Faut-il aller voir Quand vient la nuit ?
Bob est un barman barbu et barré. Bon gars, mais bizarre, il est beau et brutal. Bandit aussi, il blanchit des billions et recueuille un clébar tabassé dans une benne.
Je me demande si ça vaut le coup de continuer comme ça pendant trois plombes. Pour faire plus simple, disons que c’est l’histoire d’un mec qui rencontre un chien. Et qui décide de le protéger.
Et c’est déjà pas mal. D’ailleurs, on a du mal à comprendre le reste. Il y a des tchétchènes, des flics, des dealers et l’arsenal soigné d’un thriller classique et bien ficelé. Mais en fait, le scénariste se fout un peu de l’intrigue, et nous aussi. Ce qu’on aime, c’est l’odeur du bois et de l’alcool, la torpeur d’un bar irlandais, et le regard de son serveur en béton, vague et intense, fixé sur une brune un peu paumée, avec des cicatrices dans le cou.
Si Dennis Lehane, le scénariste, est le meilleur auteur de polar de la planète, ce n’est pas simplement parce qu’il raconte la pénombre des pubs et le noirceur des hommes. C’est parce qu’au tréfonds de ces âmes damnées, il arrive toujours à voir la lumière, et même parfois, un peu d’espoir.
Et malgré les membres amputés, les marres de sang et les exécutions sommaires, il y a dans ce film, quelque chose de joli.
Si Quand vient la nuit ne frappe pas dans l’estomac comme Gone Girl le mois dernier, on en sort malgré tout assez habité. Par le regard de Tom Hardy, le sourire gêné de Noomi Rapace ou la folie douce de Matthias Schoenaerts. Nappé dans un format élégant et sans génie, conduit par le fil d’une histoire assez banale, ce film ne révolutionne rien, mais il réussit à utiliser les codes classique pour diffuser une forme étrange de mélancolie.
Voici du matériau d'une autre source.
(** * rjobs: job lifecycle, adapters, dispatcher, configuration and workers

    A shallow embedding of the job engine of the rjobs package
    (base-job.js, adapters/inline-adapter.js, adapters/redis-adapter.js,
    adapters/index.js, config.js, worker.js and loader.js).

    Conventions of the embedding:
    - an [async] function is a computation in the monad [M S], state
      passing with a thrown value as the failing outcome; [await] is
      sequencing;
    - a JavaScript [Map] keyed by strings is a [gmap string _]; an object
      used as a bag of options is a [gmap string Value];
    - class objects live in a store ([classes]) and are named by their
      index, so that deriving a class or writing one of its static fields
      is visible as a change of the store; a class reads the static field
      [_filePath] of the class it extends until it has one of its own, so
      a write of the field on a class reaches the classes that read it
      from there;
    - the lifecycle hooks of a job class are functions of the job instance
      ([this]): they may read and assign its fields, return a value or
      throw one; the array of arguments of the running [performNow],
      which [this.arguments] refers to until it is assigned again, counts
      as part of the instance.  What user code does outside its own
      instance, a hook that defines or removes a hook on the instance, and
      console output, are outside the model;
    - numbers that the code treats as milliseconds or counts are in [Z]. *)

From stdpp Require Import base option numbers list strings gmap pretty.

Set Warnings "-register-all".
Local Open Scope Z_scope.
Local Open Scope string_scope.
Local Open Scope list_scope.

(** ** JavaScript values *)

Inductive Value : Type :=
  | VUndefined
  | VNull
  | VBool (b : bool)
  | VNum (n : Z)
  | VStr (s : string)
  | VArr (items : list Value)
  | VObj (props : list (string * Value))
  | VError (message : string).

(** Template-literal conversion [`${v}`]. *)
Fixpoint ToString (v : Value) : string :=
  match v with
  | VUndefined => "undefined"
  | VNull => "null"
  | VBool true => "true"
  | VBool false => "false"
  | VNum n => pretty n
  | VStr s => s
  | VArr items =>
      String.concat ","
        (map (fun item => match item with
                          | VUndefined | VNull => EmptyString
                          | _ => ToString item
                          end) items)
  | VObj _ => "[object Object]"
  | VError message =>
      if decide (message = EmptyString) then "Error" else "Error: " +:+ message
  end.
(** What resolving one trimmed line gives. *)
Lemma parseRule_Ok t r :
  parseRule t = Ok r ->
  exists R, rulesDefinitions !! leadingToken t = Some R
    /\ name r = leadingToken t
    /\ checkFunc r = checkFunc R
    /\ fileExtensions r = fileExtensions R
    /\ argument r = afterFirstSpace t.
Proof.
  rewrite parseRule_unfold. unfold getRuleMustExist.
  destruct (containsSpace t) eqn:E.
  - destruct (rulesDefinitions !! leadingToken t) as [R|] eqn:HR; [|discriminate].
    cbn. intros [= <-]. exists R. cbn.
    repeat split. now destruct (catalog_entries _ _ HR).
  - destruct (Index_no_space t E) as [_ Ht]. rewrite Ht.
    destruct (rulesDefinitions !! t) as [R|] eqn:HR; [|discriminate].
    intros [= <-]. exists R. repeat split.
    + now destruct (catalog_entries _ _ HR).
    + rewrite (argument_of_catalog _ _ HR). symmetry.
      now apply afterFirstSpace_no_space.
Qed.

Lemma parseRule_Fatal t msg :
  parseRule t = Fatal msg ->
  rulesDefinitions !! leadingToken t = None
  /\ msg = "Unrecognized rule: " +:+ leadingToken t.
Proof.
  rewrite parseRule_unfold. unfold getRuleMustExist, fatal.
  destruct (containsSpace t) eqn:E.
  - destruct (rulesDefinitions !! leadingToken t) as [R|] eqn:HR.
    + cbn. discriminate.
    + cbn. now intros [= <-].
  - destruct (Index_no_space t E) as [_ Ht]. rewrite Ht.
    destruct (rulesDefinitions !! t) as [R|] eqn:HR; [discriminate|].
    now intros [= <-].
Qed.

Lemma parseRule_no_Panic t msg : parseRule t <> Panic msg.
Proof.
  rewrite parseRule_unfold. unfold getRuleMustExist, fatal.
  destruct (containsSpace t);
    [destruct (rulesDefinitions !! leadingToken t)
    |destruct (rulesDefinitions !! t)]; cbn; discriminate.
Qed.

Lemma parseConfigLines_cons line rest acc :
  parseConfigLines (line :: rest) acc
  = if effective line
    then r ← parseRule (Trim line spaceTab); parseConfigLines rest (acc ++ [r])
    else parseConfigLines rest acc.
Proof.
  cbn [parseConfigLines]. unfold effective.
  now destruct (String.eqb (Trim line spaceTab) "" || _ || _).
Qed.

(** The loop appends to the rules it starts with one rule for every line
    that counts, in the order of the lines. *)
Lemma parseConfigLines_Ok lines acc rules :
  parseConfigLines lines acc = Ok rules ->
  exists new, rules = acc ++ new
    /\ Forall2 answers (List.filter effective lines) new.
Proof.
  revert acc. induction lines as [|l lines IH]; intros acc.
  - cbn. intros [= <-]. exists []. split; [now rewrite app_nil_r | constructor].
  - rewrite parseConfigLines_cons. cbn [List.filter].
    destruct (effective l) eqn:E.
    + destruct (parseRule (Trim l spaceTab)) as [r| |] eqn:Hr; try discriminate.
      cbn [mbind result_bind]. intros H.
      destruct (IH _ H) as (new & -> & Hnew).
      exists (r :: new). split; [now rewrite <- app_assoc|].
      constructor; [|exact Hnew].
      apply parseRule_Ok in Hr as (R & H1 & H2 & H3 & H4 & H5).
      exists R. repeat split; assumption.
    + apply IH.
Qed.

(** X1.  When the config is accepted, the rule list is not empty and holds
    one rule for every line that counts, in the order of the file: the rule
    has the name the line asks for, the check and the extensions of the
    catalog entry of that name, and the rest of the line as its argument. *)
Theorem parseConfigRules_one_rule_per_line configFilePath lines rules :
  parseConfigRules configFilePath lines = Ok rules ->
  rules <> [] /\ Forall2 answers (List.filter effective lines) rules.
Proof.
  unfold parseConfigRules.
  destruct (parseConfigLines lines []) as [rs| |] eqn:E; try discriminate.
  cbn [mbind result_bind].
  destruct rs as [|r rs]; [discriminate|]. cbn. intros [= <-].
  split; [discriminate|].
  now destruct (parseConfigLines_Ok _ _ _ E) as (new & -> & H).
Qed.

Lemma parseConfigRules_one_rule_per_line_witness :
  exists rules,
    parseConfigRules "git-sanity-checker.cfg" sampleConfig = Ok rules
    /\ rules <> []
    /\ Forall2 answers (List.filter effective sampleConfig) rules
    /\ map name rules = ["NoTabs"; "BadClassName"].
Proof.
  destruct (parseConfigRules "git-sanity-checker.cfg" sampleConfig)
    as [rules| |] eqn:E; [|vm_compute in E; discriminate..].
  exists rules. split; [reflexivity|].
  destruct (parseConfigRules_one_rule_per_line _ _ _ E) as [H1 H2].
  split; [exact H1|]. split; [exact H2|].
  vm_compute in E. injection E as <-. reflexivity.
Defined.

Lemma parseRule_registered t R :
  rulesDefinitions !! leadingToken t = Some R -> exists r, parseRule t = Ok r.
Proof.
  intros HR. rewrite parseRule_unfold. unfold getRuleMustExist.
  destruct (containsSpace t) eqn:E.
  - rewrite HR. cbn. eauto.
  - destruct (Index_no_space t E) as [_ Ht]. rewrite Ht in HR. rewrite HR. eauto.
Qed.

Lemma parseRule_unregistered t :
  rulesDefinitions !! leadingToken t = None ->
  parseRule t = Fatal ("Unrecognized rule: " +:+ leadingToken t).
Proof.
  intros HR. rewrite parseRule_unfold. unfold getRuleMustExist, fatal.
  destruct (containsSpace t) eqn:E.
  - now rewrite HR.
  - destruct (Index_no_space t E) as [_ Ht]. rewrite Ht in *. now rewrite HR.
Qed.

(** How the loop ends: at the first unrecognized name, or with as many new
    rules as lines count. *)
Lemma parseConfigLines_outcome lines acc :
  match firstUnrecognized lines with
  | Some n => parseConfigLines lines acc = Fatal ("Unrecognized rule: " +:+ n)
  | None => exists new,
      parseConfigLines lines acc = Ok (acc ++ new)
      /\ length new = length (List.filter effective lines)
  end.
Proof.
  revert acc. induction lines as [|l lines IH]; intros acc.
  - cbn. exists []. now rewrite app_nil_r.
  - rewrite parseConfigLines_cons. cbn [firstUnrecognized List.filter].
    destruct (effective l); [|apply IH]. unfold requestedName.
    destruct (rulesDefinitions !! leadingToken (Trim l spaceTab)) as [R|] eqn:HR.
    + destruct (parseRule_registered _ _ HR) as [r ->]. cbn [mbind result_bind].
      specialize (IH (acc ++ [r])).
      destruct (firstUnrecognized lines); [exact IH|].
      destruct IH as (new & -> & Hlen). exists (r :: new).
      split; [now rewrite <- app_assoc | cbn; now rewrite Hlen].
    + now rewrite (parseRule_unregistered _ HR).
Qed.

(** X2.  How reading the config ends.  The first line that counts and
    names no registered rule ends it with [Unrecognized rule] and that name,
    whatever follows; a config in which no line counts ends it with
    [No rules are loaded]; every other config is accepted.  It never
    panics. *)
Theorem parseConfigRules_outcome configFilePath lines :
  match firstUnrecognized lines with
  | Some n =>
      parseConfigRules configFilePath lines
      = Fatal ("Unrecognized rule: " +:+ n)
  | None =>
      if (length (List.filter effective lines) =? 0)%nat
      then parseConfigRules configFilePath lines
           = Fatal (noRulesMsg configFilePath)
      else exists rules, parseConfigRules configFilePath lines = Ok rules
  end.
Proof.
  unfold parseConfigRules.
  pose proof (parseConfigLines_outcome lines []) as H.
  destruct (firstUnrecognized lines) as [n|].
  - now rewrite H.
  - destruct H as (new & -> & Hlen). cbn [mbind result_bind app].
    rewrite <- Hlen. destruct new; cbn; eauto.
Qed.

End Config.

(** * The classifier, byte by byte *)

Module ClassifierBytes.
Import Go GoFacts Spec Helpers Fixtures Classifier.

Lemma isControlCharacter_byte c :
  isControlCharacter (byteval c) = controlByte c.
Proof.
  unfold isControlCharacter, controlByte. pose proof (byteval_range c) as H.
  destruct (Z.eqb_spec (byteval c) 127) as [->|_]; [reflexivity|].
  rewrite orb_false_r. cbn [orb].
  destruct (Z.leb_spec 0 (byteval c)); [|lia]. cbn [andb].
  destruct (Z.leb_spec (byteval c) 31), (Z.ltb_spec (byteval c) 32);
    try lia; reflexivity.
Qed.

Lemma controlByte_high c : RuneSelf <= byteval c -> controlByte c = false.
Proof.
  unfold controlByte, RuneSelf. intros H.
  destruct (Z.ltb_spec (byteval c) 32); [lia|].
  destruct (Z.eqb_spec (byteval c) 127); [lia | reflexivity].
Qed.

Lemma isControlCharacter_high r : 128 <= r -> isControlCharacter r = false.
Proof.
  unfold isControlCharacter. intros H.
  destruct (Z.eqb_spec r 127); [lia|].
  destruct (Z.leb_spec r 31); [lia|]. now rewrite andb_false_r.
Qed.
Lemma batch_sampler_full (b : nat) (idxs cur : list nat) :
  length cur < b ->
  Forall (fun batch => length batch = b)
         (removelast (batch_sampler b cur idxs)).
Proof.
  revert cur. induction idxs as [| i rest IH]; intros cur Hcur.
  - destruct cur; constructor.
  - rewrite batch_sampler_cons.
    destruct (Nat.eqb_spec (S (length cur)) b) as [Hfull | Hroom].
    + specialize (IH [] ltac:(simpl; lia)).
      destruct (batch_sampler b [] rest) as [| x l] eqn:E; [constructor |].
      change (removelast (rev (i :: cur) :: x :: l))
        with (rev (i :: cur) :: removelast (x :: l)).
      constructor; [| exact IH]. rewrite length_rev. exact Hfull.
    + apply IH. simpl. lia.
Qed.

(** X6: one pass over [n] instances in minibatches of [b] is
    [ceil(n / b)] minibatches, all of exactly [b] instances except possibly
    the last. *)
Theorem DataLoader_iter_length (dl : DataLoader) (perm : list nat) :
  0 < dl_batch_size dl ->
  length perm = dl_len dl ->
  length (DataLoader_iter dl perm)
  = (dl_len dl + (dl_batch_size dl - 1)) / dl_batch_size dl
  /\ Forall (fun batch => length batch = dl_batch_size dl)
            (removelast (DataLoader_iter dl perm)).
Proof.
  intros Hpos Hlen. split.
  - now apply DataLoader_iter_length_aux.
  - unfold DataLoader_iter. apply batch_sampler_full. simpl. lia.
Qed.

Lemma DataLoader_iter_length_witness :
  length (DataLoader_iter (mk_DataLoader 5 2) [4; 0; 3; 1; 2])
  = (5 + (2 - 1)) / 2
  /\ Forall (fun batch => length batch = 2)
            (removelast (DataLoader_iter (mk_DataLoader 5 2) [4; 0; 3; 1; 2])).
Proof.
  apply (DataLoader_iter_length (mk_DataLoader 5 2) [4; 0; 3; 1; 2]).
  - simpl. lia.
  - reflexivity.
Defined.

(* ===================================================================== *)
(** * Further properties of shared_step: how the training branch ends *)
(* ===================================================================== *)

Section StepOutcome.
Context {T : Type} `{Scalar T} {St Act Batch Params : Type}.
Variable C : collaborators T St Act Batch Params.
Variable cfg : ppo_cfg.

Lemma fold_minibatch_step_bound (td : tensordict T St Act)
    (batches : list (list nat)) (s : loop_state T Params) :
  batches <> [] \/ is_Some (snd s) ->
  is_Some (snd (fold_left (minibatch_step C cfg td) batches s)).
Proof.
  revert s. induction batches as [| b batches IH]; intros s Hs.
  - destruct Hs as [Hne | Hs]; [congruence | exact Hs].
  - cbn [fold_left]. apply IH. right. rewrite minibatch_step_locals. eauto.
Qed.

Lemma inner_loop_bound (td : tensordict T St Act) (dl : DataLoader)
    (perms : nat -> list nat) (ks : list nat) (s : loop_state T Params) :
  (ks <> [] /\ forall k, DataLoader_iter dl (perms k) <> []) \/ is_Some (snd s) ->
  is_Some (snd (fold_left (inner_epoch C cfg td dl perms) ks s)).
Proof.
  revert s. induction ks as [| k ks IH]; intros s Hs.
  - destruct Hs as [[Hne _] | Hs]; [congruence | exact Hs].
  - cbn [fold_left]. apply IH. right. unfold inner_epoch.
    apply fold_minibatch_step_bound.
    destruct Hs as [[_ Hb] | Hs]; [left; apply Hb | now right].
Qed.

Lemma DataLoader_iter_nonempty (dl : DataLoader) (perm : list nat) :
  0 < dl_batch_size dl -> perm <> [] -> DataLoader_iter dl perm <> [].
Proof.
  intros Hpos Hne Hnil.
  pose proof (batch_sampler_concat (dl_batch_size dl) perm []) as Hc.
  unfold DataLoader_iter in Hnil. rewrite Hnil in Hc. simpl in Hc.
  symmetry in Hc. now apply Hne, Hc.
Qed.

Lemma train_step_runs (theta : Params) (perms : nat -> list nat)
    (batch : Batch) (mbs : Z) :
  let td := env_reset C batch in
  let out := no_grad (policy_decode C theta "train" td) in
  let td' := mk_tensordict td (po_log_likelihood out) (po_reward out)
                           (po_actions out) in
  let dl := mk_DataLoader (length td) (Z.to_nat mbs) in
  effective_mini_batch_size cfg (Z.of_nat (length (po_actions out))) = inr mbs ->
  (0 < mbs)%Z ->
  (0 < ppo_epochs cfg)%Z ->
  (forall k, perms k <> []) ->
  exists (o : eval_out T) (ls : losses T),
    snd (inner_loop C cfg td' dl perms theta) = Some (o, ls)
    /\ shared_step C cfg theta perms batch "train"
       = inr (fst (inner_loop C cfg td' dl perms theta),
              step_result (update_out (dict_of_eval_out o) ls)
                (log_metrics C (update_out (dict_of_eval_out o) ls) "train")).
Proof.
  intros td out td' dl Hmbs Hpos Hk Hperms.
  pose proof (DataLoader_init_ok (length td) mbs Hpos) as Hdl. fold dl in Hdl.
  assert (Hsome : is_Some (snd (inner_loop C cfg td' dl perms theta))).
  { unfold inner_loop. apply inner_loop_bound. left. split.
    - destruct (Z.to_nat (ppo_epochs cfg)) eqn:E; [lia | discriminate].
    - intros k. apply DataLoader_iter_nonempty; [simpl; lia | apply Hperms]. }
  destruct (inner_loop C cfg td' dl perms theta) as [theta' last] eqn:Hloop.
  destruct Hsome as [[o ls] Hlast]. simpl in Hlast. subst last.
  exists o, ls. split; [reflexivity |].
  eapply train_step_result; [exact Hmbs | exact Hdl | exact Hloop].
Qed.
Quelque chose d’unique, qui resort de la salle avec nous et marche un long moment à nos côtés. Surtout s’il pleut.
En Bref : Il faut aller voir Quand vient la nuit. Malgré son titre à la con (et mal traduit), malgré l’académisme de sa réalisation et malgré la présence rutilante de gloubiboulgas spatio-métaphysiques à l’affiche au même moment.
Il faut y aller pour le rayon de lumière au milieu des ténèbres, pour la neige qui tombe sur Brooklyn et pour voir une dernière fois James Gandolfini respirer avec difficulté en lâchant “go fuck yourself”.
En revanche, après la claque qu’était Bullhead, on espère que Michael Roskam saura garder ses distances avec Hollywood, pour pouvoir continuer à faire des films bizarres.